Magryta column: Combating allergies

Published 12:00 am Friday, May 2, 2008

It is that time of year again when many people begin to sneeze and wheeze in beautiful North Carolina. After spending the last nine years caring for children and adolescents with allergic disease, my thoughts and practice have evolved.
Allergic diseases are most certainly genetic and seem to be triggered by environmental factors. The root cause is inflammation that is unchecked. As a population, we spend far too much time treating these illnesses instead of focusing more energy on the prevention aspect.

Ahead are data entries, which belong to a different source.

Lemma Matx34d_times_transform (T : Matx44d) (x y z : F) :
  Matx34d_times (get_minor_3_4 T) (x, y, z, 1)%F = apply_transform T x y z.
Proof using F_ring.
  destruct T as [[[[[[r00 r01] r02] t0] [[[r10 r11] r12] t1]] [[[r20 r21] r22] t2]] r3].
  unfold Matx34d_times, get_minor_3_4, apply_transform.
  by rewrite !row_times_transform.
Qed.

Lemma apply_transform_eye (x y z : F) :
  apply_transform Matx44d_eye x y z = mkPoint3d x y z.
Proof using F_ring. unfold apply_transform, Matx44d_eye. f_equal; ring. Qed.

Lemma addObjectPoints_app (s : F) (T_oi : Matx44d) (objectPoints : list Point3d) :
  addObjectPoints s T_oi objectPoints = objectPoints ++ addObjectPoints s T_oi [].
Proof. unfold addObjectPoints, push_back. by rewrite <- !app_assoc. Qed.

Lemma addImagePoints_app detection (imagePoints : list Point2d) :
  addImagePoints detection imagePoints = imagePoints ++ addImagePoints detection [].
Proof.
  unfold addImagePoints, push_back. cbn [zip zip_with foldl].
  repeat destruct (homography_project _ _ _). by rewrite <- !app_assoc.
Qed.

Lemma addImagePoints_length detection : length (addImagePoints detection []) = 4%nat.
Proof.
  unfold addImagePoints, push_back. cbn [zip zip_with foldl].
  by repeat destruct (homography_project _ _ _).
Qed.

(** C4: whatever [s] and the offset transform, [addObjectPoints] appends
    exactly four points, the corners (-s,-s,0), (s,-s,0), (s,s,0), (-s,s,0) of
    the square in this order, each taken through the rotation and translation
    of the offset; called with [s = size/2] and the identity offset it appends
    exactly (-size/2,-size/2,0), (size/2,-size/2,0), (size/2,size/2,0),
    (-size/2,size/2,0). *)
Theorem addObjectPoints_corners (s size : F) (T_oi : Matx44d)
    (objectPoints : list Point3d) :
  addObjectPoints s T_oi objectPoints
  = objectPoints ++ [apply_transform T_oi (- s) (- s) 0;
                     apply_transform T_oi s (- s) 0;
                     apply_transform T_oi s s 0;
                     apply_transform T_oi (- s) s 0]%F
  ∧ addObjectPoints (size / F_of_int 2)%F Matx44d_eye objectPoints
    = objectPoints ++ [mkPoint3d (- (size / F_of_int 2)) (- (size / F_of_int 2)) 0;
                       mkPoint3d (size / F_of_int 2) (- (size / F_of_int 2)) 0;
                       mkPoint3d (size / F_of_int 2) (size / F_of_int 2) 0;
                       mkPoint3d (- (size / F_of_int 2)) (size / F_of_int 2) 0]%F.
Proof using F_ring.
  assert (Hgen : ∀ s' T, addObjectPoints s' T objectPoints
            = objectPoints ++ [apply_transform T (- s') (- s') 0;
                               apply_transform T s' (- s') 0;
                               apply_transform T s' s' 0;
                               apply_transform T (- s') s' 0]%F).
  { intros s' T. rewrite addObjectPoints_app. f_equal.
    unfold addObjectPoints, push_back. cbn [app].
    by rewrite !Matx34d_times_transform. }
  split; [apply Hgen|]. rewrite Hgen. by rewrite !apply_transform_eye.
Qed.

(** C5: [addImagePoints] appends exactly four points, the images under the
    detection's homography of the tag coordinates (-1,1), (1,1), (1,-1),
    (-1,-1) in this order. They are the corners of the unit square in the
    winding of [addObjectPoints], with the sign of y flipped: the i-th image
    point is the image of the corner whose multiple by [s] is the i-th object
    point. *)
Theorem addImagePoints_corners detection (s : F) (imagePoints : list Point2d) :
  addImagePoints detection imagePoints
  = imagePoints ++ [image_point detection (- 1) 1;
                    image_point detection 1 1;
                    image_point detection 1 (- 1);
                    image_point detection (- 1) (- 1)]%F
  ∧ addImagePoints detection []
    = (λ '(x, y), image_point detection x (- y)%F) <$> winding
  ∧ addObjectPoints s Matx44d_eye []
    = (λ '(x, y), mkPoint3d (x * s) (y * s) 0)%F <$> winding.
Proof using F_ring.
  assert (Himg : addImagePoints detection []
            = [image_point detection (- 1) 1; image_point detection 1 1;
               image_point detection 1 (- 1); image_point detection (- 1) (- 1)]%F).
  { unfold addImagePoints, push_back, image_point. cbn [zip zip_with foldl].
    by repeat destruct (homography_project _ _ _). }
  split; [by rewrite addImagePoints_app, Himg|]. split.
  - rewrite Himg. unfold winding. cbn [fmap list_fmap].
    by replace (- - 1)%F with 1%F by ring.
  - unfold addObjectPoints, push_back, winding. cbn [app fmap list_fmap].
    rewrite !Matx34d_times_transform, !apply_transform_eye.
    repeat f_equal; ring.
Qed.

Medical literature continues to produce evidence that maternal and childhood dietary habits influence disease onset and progression. A 2008 study from THORAX noted that pregnant women who followed a traditional Mediterranean diet were significantly more likely to have children free of allergic disease. Many studies have noted that obese children and adults have poor disease control compared to their more slender peers. The traditional Mediterranean diet is gaining traction in nutritional circles around the world as the diet to reduce inflammation. Traditional Mediterranean diets:
n Are primarily plant-based, with a high intake of vegetables, fruits, bread and cereals, beans, nuts and seeds.
n Use olive oil as the primary source of fat.

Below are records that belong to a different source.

(** * Review scheduling engine of kw_webapp: [UserSpecific] in models.py

    A shallow embedding of the scheduling methods of the [UserSpecific]
    model (kw_webapp/models.py) and the properties of the review engine
    checked against them.

    Modelling choices.
    - Python integers are [Z].  The counters and the streak are
      [PositiveIntegerField]s; the in-memory values are plain Python
      integers, so non-negativity appears as a hypothesis where a property
      needs it.
    - An aware [datetime] is the number of microseconds of wall-clock time
      since [datetime.min] in its own (fixed) time zone; a [timedelta] is a
      number of microseconds.  The range limit of [datetime] (year 9999) is
      not modelled.
    - [timezone.now()] is an explicit argument, one per call in the source.
    - Methods mutate [self] and may raise: they are computations in a small
      state-and-exception monad whose state is the in-memory instance
      together with its database row; [self.save()] copies the former onto
      the latter.
    - kw_webapp/constants.py is not part of the sources at hand.  Its
      constants used by the engine are the fields of [Constants], and every
      definition and theorem is parametric in them.
    - Fields of [UserSpecific] that no scheduling method touches
      (vocabulary, user, hidden, wanikani_*, notes) are left out, as is
      logging. *)

From Stdlib Require Import ZArith QArith Lia Bool String Ascii.
From stdpp Require Import base option gmap.
(* ===== verification/_CoqProject ===== *)
-Q . S2P
Prelude.v
Pqueue.v
LineTable.v
Nvme.v
SsdConfig.v
ChannelModel.v
Ssd.v
ConvFtl.v
ConvGeom.v
ConvDev.v
ConvInv.v
ConvMap.v
ConvOps.v
ConvGc.v
ConvSafe.v
ConvInit.v
ConvProps.v
SimpleFtl.v
Alloc.v
WorkQueue.v
IoWorker.v
IoRing.v
IoInv.v
IoProps.v
Prp.v
HostIo.v
KvFtl.v
KvTable.v
KvInv.v
KvProps.v
KvIter.v
KvBatch.v
KvExamples.v
ZnsFtl.v
ZnsIo.v
ZnsInv.v
ZnsProps.v
Ctrl.v
CtrlProps.v
Admin.v
AdminProps.v
QueueProps.v
AdminHost.v
AdminExamples.v
Config.v
Pci.v
PciProps.v
Init.v
Dma.v
Boot.v
SimpleDev.v
Device.v
DmaIo.v
Lemma zcount_insert {A} (f : A -> bool) l i a b :
  aget l i = Ok a -> zcount f (<[Z.to_nat i := b]> l) = zcount f l - b2z (f a) + b2z (f b).
Proof.
  rewrite aget_Ok. intros [_ Hl]. revert Hl. generalize (Z.to_nat i). clear i.
  induction l as [|c l IH]; intros [|n]; simpl; intros Hl; try done.
  - injection Hl as ->. lia.
  - rewrite (IH n) by done. lia.
Qed.

(** An element outside the count keeps it below the length. *)
Lemma zcount_lt {A} (f : A -> bool) l i a :
  aget l i = Ok a -> f a = false -> zcount f l < Z.of_nat (length l).
Proof.
  rewrite aget_Ok. intros [_ Hl]. revert Hl. generalize (Z.to_nat i). clear i.
  induction l as [|c l IH]; intros [|n]; cbn; intros Hl Hf; try done.
  - injection Hl as ->. rewrite Hf. cbn. pose proof (zcount_range f l). lia.
  - pose proof (b2z_range (f c)). pose proof (IH n Hl Hf). lia.
Qed.

Lemma zcount_pos {A} (f : A -> bool) l i a : aget l i = Ok a -> f a = true -> 0 < zcount f l.
Proof.
  rewrite aget_Ok. intros [_ Hl]. revert Hl. generalize (Z.to_nat i). clear i.
  induction l as [|c l IH]; intros [|n]; cbn; intros Hl Hf; try done.
  - injection Hl as ->. rewrite Hf. cbn. pose proof (zcount_range f l). lia.
  - pose proof (b2z_range (f c)). pose proof (IH n Hl Hf). lia.
Qed.

Lemma zcount_ext {A} (f g : A -> bool) l : (forall x, x ∈ l -> f x = g x) -> zcount f l = zcount g l.
Proof.
  induction l as [|a l IH]; cbn; intros H; [done|]. rewrite (H a) by constructor.
  rewrite IH; [done|]. intros x Hx. apply H. by constructor.
Qed.

(** A count changes by the one element whose test changed. *)
Lemma zcount_upd {A} (f g : A -> bool) l x :
  NoDup l -> x ∈ l -> (forall y, y ∈ l -> y <> x -> f y = g y) ->
  zcount g l = zcount f l - b2z (f x) + b2z (g x).
Proof.
  induction 1 as [|a l Hn Hnd IH]; [by intros ?%not_elem_of_nil|].
  intros [->|Hx]%elem_of_cons H; cbn.
  - rewrite (zcount_ext g f l); [lia|]. intros y Hy. symmetry. apply H; [by constructor|]. by intros ->.
  - rewrite IH by (try done; intros y Hy; apply H; by constructor).
    rewrite (H a); [lia | by constructor | by intros ->].
Qed.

n Have a moderate to high intake of fish.
n Have a low intake of dairy products, poultry, and red meat.
If you are what you eat and your diet has been proven to be detrimental to your allergies, it is time to take a hard look at your family’s dinner plate. To learn more about the Mediterranean diet, visit www.mayoclinic.com/health/mediterranean-diet.
I am a firm believer that the use of fish oil and increasing one’s intake of Omega-3 fatty acids is essential for reducing inflammation. The major sources of natural Omega-3 fatty acids are from wild cold water oily fish such as salmon, herring, mackerel, anchovies and sardines. Walnuts, flax, grass and meat from animals solely fed grass are other good sources.
Mothers who have a history of allergy will be interested to know that two other strategies can be employed to help reduce the development of allergies in their children.
First, avoid the intake of dairy products while breastfeeding or feed your child a protein hydrolysate formula like Alimentum. Second, taking probiotics like Culturelle GG daily for 6 weeks before birth and then feeding them to your infant for 6 months has been shown to reduce the development of allergic diseases, especially eczema.
Avoiding triggers is an essential part of a balanced approach to allergies. Steering clear of your triggers will decrease the need for treatment. Whether it’s putting dust mite covers on your bed or avoiding cats or dairy products, the end result will be beneficial.
For prevention techniques, visit www.aaaai.org/patients/ publicedmat/tips/indoorallergens.stm.
Treatment takes two stages. Primarily, the use of standard therapies including antihistamines or intranasal steroids is very beneficial, as an allergy sufferer will testify. For those non-traditionalists, I would recommend the correct doses of stinging nettles or butterbur for treatment of allergic rhinitis symptoms. Quercetin can be used a few weeks before allergy season develops and throughout the symptomatic time as a preventative choice. Ask your doctor for dosage advice.Finally, I have two important recommendations. Rinse your nose and sinuses with a warm salt water solution to remove pollen and decrease irritation. There are many techniques that can be used. I would direct you to drweilselfhealing.com.
Dr. Christopher Magryta is a pediatrician with Salisbury Pediatric Associates.